2. The split optical lens decentration apparatus of claim 1 wherein the corner cube prism is a corner cube prism.

3. The split optical lens decenter of claim 1, wherein the corner cube is mounted on an indoor roof or an indoor wall.

4. The split optical lens decenter of claim 1, wherein the adjustable lens and the negative lens are axially adjustable in a direction of illumination by the light source.

5. The split optical lens decentering apparatus of claim 1, wherein the centering jig is provided on a horizontal two-axis adjustment mechanism, and a rotation mechanism is further provided between the centering jig and the horizontal two-axis adjustment mechanism.

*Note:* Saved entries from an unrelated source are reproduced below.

Lemma GetBuildSettings_reads_three_bindings_witness :
  GetBuildSettings (onlySettings minimalSettings) "App" "ABCD-1234"
  = GetBuildSettings
      (onlySettings [settingsRecord (("SDKROOT", anyString "iphonesimulator")
                                     :: minimalFields);
                     settingsRecord []])
      "AppTests" "EF01-5678".
Proof.
  apply (GetBuildSettings_reads_three_bindings _ _ _ _ _ _
           (settingsRecord minimalFields)
           (settingsRecord (("SDKROOT", anyString "iphonesimulator") :: minimalFields))
           [] [settingsRecord []]
           (list_to_map minimalFields)
           (list_to_map (("SDKROOT", anyString "iphonesimulator") :: minimalFields)));
    try (vm_compute; reflexivity).
  intros key Hkey. unfold requiredKeys in Hkey.
  repeat (apply elem_of_cons in Hkey as [->|Hkey]; [vm_compute; reflexivity|]).
  inversion Hkey.
Defined.

(** X10.  The extraction ends in a panic exactly when the command exits
    normally, the decoded sequence has a first record, and that record
    does not bind [buildSettings] to a mapping with the three keys bound to
    strings. *)
Theorem GetBuildSettings_panics_exactly (w : world) (selectedScheme deviceID : string) :
  returned (GetBuildSettings w selectedScheme deviceID) = false
  <-> exitError (run w "xcodebuild" (showBuildSettingsArgs selectedScheme deviceID)) = None
      /\ exists first others,
           unmarshalBuildSettings w
             (captured (run w "xcodebuild"
                            (showBuildSettingsArgs selectedScheme deviceID)))
           = inr (first :: others)
           /\ forall settings,
                first !! "buildSettings" = Some (anyMap settings) ->
                exists key, key ∈ requiredKeys /\ notAString settings key.
Proof.
  split.
  - unfold GetBuildSettings.
    destruct (exitError (run w "xcodebuild"
                             (showBuildSettingsArgs selectedScheme deviceID)));
      [discriminate|].
    destruct (unmarshalBuildSettings w _) as [err|[|first others]]; cbn [lift bind];
      [discriminate..|].
    intros Hpanic. split; [reflexivity|]. exists first, others. split; [reflexivity|].
    intros settings Hfirst. unfold index at 1 in Hpanic.
    rewrite Hfirst in Hpanic. cbn [from_option id assertMap bind] in Hpanic.
    unfold requiredKeys, notAString.
    destruct (settings !! "BUILT_PRODUCTS_DIR") as [v1|] eqn:H1;
      [|exists "BUILT_PRODUCTS_DIR"; split; [set_solver | congruence]].
    destruct (settings !! "CONTENTS_FOLDER_PATH") as [v2|] eqn:H2;
      [|exists "CONTENTS_FOLDER_PATH"; split; [set_solver | congruence]].
    destruct (settings !! "PRODUCT_BUNDLE_IDENTIFIER") as [v3|] eqn:H3;
      [|exists "PRODUCT_BUNDLE_IDENTIFIER"; split; [set_solver | congruence]].
    unfold index in Hpanic. rewrite H1, H2, H3 in Hpanic.
    cbn [from_option id] in Hpanic.
    destruct v1;
      try (exists "BUILT_PRODUCTS_DIR"; split; [set_solver | congruence]).
    destruct v2;
      try (exists "CONTENTS_FOLDER_PATH"; split; [set_solver | congruence]).
    destruct v3;
      try (exists "PRODUCT_BUNDLE_IDENTIFIER"; split; [set_solver | congruence]).
    discriminate Hpanic.
  - intros (Hrun & first & others & Hjson & Hbad).
    assert (Hpanic : exists msg,
               GetBuildSettings w selectedScheme deviceID = Panic msg).
    { destruct (first !! "buildSettings") as [v|] eqn:Hfirst.
      - destruct v as [| | | |elems|settings];
          try (unfold GetBuildSettings; rewrite Hrun, Hjson; cbn [lift bind];
               unfold index; rewrite Hfirst; eexists; reflexivity).
        destruct (Hbad settings eq_refl) as (key & Hkey & Hnot).
        apply (GetBuildSettings_absent_field_panics w selectedScheme deviceID Hrun
                 first others Hjson settings key Hfirst Hkey Hnot).
      - apply (GetBuildSettings_absent_mapping_panics w selectedScheme deviceID Hrun
                 first others Hjson Hfirst). }
    destruct Hpanic as [msg ->]. reflexivity.
Qed.

Lemma GetBuildSettings_panics_exactly_witness :
  returned (GetBuildSettings (onlySettings [settingsRecord []]) "App" "ABCD-1234")
  = false.
Proof.
  apply (proj2 (GetBuildSettings_panics_exactly
                  (onlySettings [settingsRecord []]) "App" "ABCD-1234")).
  split; [reflexivity|]. exists (settingsRecord []), []. split; [reflexivity|].
  intros settings Hsettings. exists "BUILT_PRODUCTS_DIR".
  split; [unfold requiredKeys; set_solver|].
  vm_compute in Hsettings. injection Hsettings as <-.
  intros s. vm_compute. discriminate.
Defined.

(** ** The JSON listing *)

Lemma visitedRecords_elem_of (visited : list (string * list Device))
  (group : string) (records : list Device) (d : Device) :
  (group, records) ∈ visited -> d ∈ records -> d ∈ visitedRecords visited.
Proof.
  unfold visitedRecords. induction visited as [|g visited IH]; intros Hin Hd.
  - inversion Hin.
  - cbn [map concat]. apply elem_of_app.
    apply elem_of_cons in Hin as [<-|Hin]; [left; exact Hd | right; auto].
Qed.

(** A run that visits every group once meets exactly the listed records. *)
Lemma visited_listed (w : world) (deviceList : DeviceList) (d : Device) :
  visitsEachGroupOnce w ->
  d ∈ visitedRecords (rangeGroups w (Devices deviceList)) <-> listed deviceList d.
Proof.
  intros Hvisit. unfold listed. split.
  - intros Hd. apply visitedRecords_elem in Hd as (group & records & Hg & Hd).
    rewrite (Hvisit (Devices deviceList)) in Hg. apply elem_of_map_to_list in Hg.
    exists group, records. split; assumption.
  - intros (group & records & Hg & Hd).
    apply (visitedRecords_elem_of _ group records); [|exact Hd].
    rewrite (Hvisit (Devices deviceList)). apply elem_of_map_to_list, Hg.
Qed.

Lemma lastSeen_is_Some (records : list Device) (d : Device) :
  d ∈ records -> Avail d = true -> is_Some (lastSeen (Name d) records).
Proof.
  intros Hin Ha. unfold lastSeen.
  destruct (last (filter (fun d' => Avail d' = true /\ Name d' = Name d) records))
    as [d'|] eqn:Hlast; [eexists; reflexivity|].
  apply last_None in Hlast.
  assert (Hd : d ∈ filter (fun d' => Avail d' = true /\ Name d' = Name d) records)
    by (apply list_elem_of_filter; auto).
  rewrite Hlast in Hd. inversion Hd.
Qed.

Lemma GetDevices_decoded (w : world) (deviceList : DeviceList) :
  exitError (run w "xcrun" simctlArgs) = None ->
  unmarshalDeviceList w (captured (run w "xcrun" simctlArgs)) = inr deviceList ->
  XcodeRunner.GetDevices w
  = (let devices := XcodeRunner.collect (rangeGroups w (Devices deviceList)) in
     if bool_decide (size devices = 0%nat) then Err noSimulators else Ok devices).
Proof.
  intros Hrun Hjson. unfold XcodeRunner.GetDevices. fold simctlArgs.
  rewrite Hrun, Hjson. reflexivity.
Qed.

(** X11.  When some record of the listing is available, the registry is
    returned and has a key for the name of every available record; when
    none is, the error is returned and no registry. *)
Theorem GetDevices_keeps_available_names (w : world) (deviceList : DeviceList) :
  visitsEachGroupOnce w ->
  exitError (run w "xcrun" simctlArgs) = None ->
  unmarshalDeviceList w (captured (run w "xcrun" simctlArgs)) = inr deviceList ->
  ((exists d, listed deviceList d /\ Avail d = true) ->
   exists registry,
     XcodeRunner.GetDevices w = Ok registry
     /\ forall d, listed deviceList d -> Avail d = true ->
                  is_Some (registry !! Name d))
  /\ ((forall d, listed deviceList d -> Avail d = false) ->
      XcodeRunner.GetDevices w = Err noSimulators).
Proof.
  intros Hvisit Hrun Hjson. rewrite (GetDevices_decoded w deviceList Hrun Hjson).
  cbv zeta. split.
  - intros (d0 & Hlisted0 & Ha0).
    assert (Hkeys : forall d, listed deviceList d -> Avail d = true ->
                              is_Some (XcodeRunner.collect
                                         (rangeGroups w (Devices deviceList))
                                       !! Name d)).
    { intros d Hlisted Ha. rewrite collect_lookup.
      apply lastSeen_is_Some; [|exact Ha].
      apply (visited_listed w deviceList d Hvisit), Hlisted. }
    case_bool_decide as Hsize.
    + exfalso. apply map_size_empty_iff in Hsize.
      destruct (Hkeys d0 Hlisted0 Ha0) as [udid Hudid].
      rewrite Hsize, lookup_empty in Hudid. discriminate.
    + eexists. split; [reflexivity | exact Hkeys].
  - intros Hnone.
    assert (Hempty : XcodeRunner.collect (rangeGroups w (Devices deviceList)) = ∅).
    { apply map_empty. intros name. rewrite collect_lookup.
      destruct (lastSeen name (visitedRecords (rangeGroups w (Devices deviceList))))
        as [udid|] eqn:Hlast; [|reflexivity].
      apply lastSeen_Some in Hlast as (d & Hin & Ha & _).
      apply (visited_listed w deviceList d Hvisit) in Hin.
      rewrite (Hnone d Hin) in Ha. discriminate. }
    rewrite Hempty, map_size_empty. reflexivity.
Qed.

Lemma GetDevices_keeps_available_names_witness :
  exists registry,
    XcodeRunner.GetDevices (onlyListing oneSimulator) = Ok registry
    /\ forall d, listed {| Devices := list_to_map oneSimulator |} d ->
                 Avail d = true -> is_Some (registry !! Name d).
Proof.
  apply (GetDevices_keeps_available_names (onlyListing oneSimulator)
           {| Devices := list_to_map oneSimulator |}).
  - intros groups. reflexivity.
  - reflexivity.
  - reflexivity.
  - exists {| Name := "iPhone 15"; UDID := "ABCD-1234"; Avail := true |}.
    split; [|reflexivity].
    exists "com.apple.CoreSimulator.SimRuntime.iOS-17-0",
           [ {| Name := "iPhone 15"; UDID := "ABCD-1234"; Avail := true |};
             {| Name := "iPhone 14"; UDID := "EF01-5678"; Avail := false |} ].
    split; [vm_compute; reflexivity | left].
Defined.

Lemma lastSeen_consistent (w1 w2 : world) (deviceList : DeviceList) (name : string) :
  visitsEachGroupOnce w1 -> visitsEachGroupOnce w2 ->
  consistentNames deviceList ->
  forall udid,
    lastSeen name (visitedRecords (rangeGroups w1 (Devices deviceList))) = Some udid ->
    lastSeen name (visitedRecords (rangeGroups w2 (Devices deviceList))) = Some udid.
Proof.
  intros Hv1 Hv2 Hcons udid Hlast.
  apply lastSeen_Some in Hlast as (d1 & Hin1 & Ha1 & Hn1 & Hu1).
  apply (visited_listed w1 deviceList d1 Hv1) in Hin1.
  pose proof (proj2 (visited_listed w2 deviceList d1 Hv2) Hin1) as Hin2.
  destruct (lastSeen_is_Some _ d1 Hin2 Ha1) as [udid2 Hlast2].
  rewrite Hn1 in Hlast2. rewrite Hlast2. f_equal.
  apply lastSeen_Some in Hlast2 as (d2 & Hin2' & Ha2 & Hn2 & Hu2).
  apply (visited_listed w2 deviceList d2 Hv2) in Hin2'.
  rewrite <- Hu1, <- Hu2. apply Hcons; try assumption. congruence.
Qed.

(** X12.  When the available records of one name all carry one identifier
    (names that are unique among them, for one), the outcome does not
    depend on the order in which the runtime visits the groups, and the
    registry maps the name of every available record to its identifier. *)
Theorem GetDevices_order_independent (w1 w2 : world) (deviceList : DeviceList) :
  visitsEachGroupOnce w1 -> visitsEachGroupOnce w2 ->
  exitError (run w1 "xcrun" simctlArgs) = None ->
  exitError (run w2 "xcrun" simctlArgs) = None ->
  unmarshalDeviceList w1 (captured (run w1 "xcrun" simctlArgs)) = inr deviceList ->
  unmarshalDeviceList w2 (captured (run w2 "xcrun" simctlArgs)) = inr deviceList ->
  consistentNames deviceList ->
  XcodeRunner.GetDevices w1 = XcodeRunner.GetDevices w2
  /\ forall registry d,
       XcodeRunner.GetDevices w1 = Ok registry ->
       listed deviceList d -> Avail d = true ->
       registry !! Name d = Some (UDID d).
Proof.
  intros Hv1 Hv2 Hrun1 Hrun2 Hjson1 Hjson2 Hcons.
  rewrite (GetDevices_decoded w1 deviceList Hrun1 Hjson1).
  rewrite (GetDevices_decoded w2 deviceList Hrun2 Hjson2). cbv zeta.
  assert (Hsame : XcodeRunner.collect (rangeGroups w1 (Devices deviceList))
                  = XcodeRunner.collect (rangeGroups w2 (Devices deviceList))).
  { apply map_eq. intros name. rewrite !collect_lookup.
    destruct (lastSeen name (visitedRecords (rangeGroups w1 (Devices deviceList))))
      as [udid|] eqn:H1.
    - symmetry. apply (lastSeen_consistent w1 w2 deviceList name Hv1 Hv2 Hcons), H1.
    - destruct (lastSeen name (visitedRecords (rangeGroups w2 (Devices deviceList))))
        as [udid|] eqn:H2; [|reflexivity].
      apply (lastSeen_consistent w2 w1 deviceList name Hv2 Hv1 Hcons) in H2.
      congruence. }
  split; [rewrite Hsame; reflexivity|].
  intros registry d Hget Hlisted Ha.
  case_bool_decide; [discriminate|]. injection Hget as <-.
  rewrite collect_lookup.
  pose proof (proj2 (visited_listed w1 deviceList d Hv1) Hlisted) as Hin.
  destruct (lastSeen_is_Some _ d Hin Ha) as [udid Hlast]. rewrite Hlast. f_equal.
  apply lastSeen_Some in Hlast as (d' & Hin' & Ha' & Hn' & Hu').
  apply (visited_listed w1 deviceList d' Hv1) in Hin'.
  rewrite <- Hu'. apply Hcons; assumption.
Qed.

6. The split optical lens eccentric instrument according to claim 1, wherein the rotating disc comprises a mounting plate and a fixing plate, arc-shaped limiting hooks are arranged on the mounting plate and the fixing plate, a first connecting block is arranged on the mounting plate, a second connecting block is arranged on the fixing plate, two guide posts and a threaded hole are arranged on the first connecting block, guide holes are arranged on the second connecting block corresponding to the guide posts, fixing through holes are arranged on the second connecting block corresponding to the threaded hole, and second locking screws are arranged in the fixing through holes and penetrate through the fixing through holes to be in threaded connection with the threaded holes.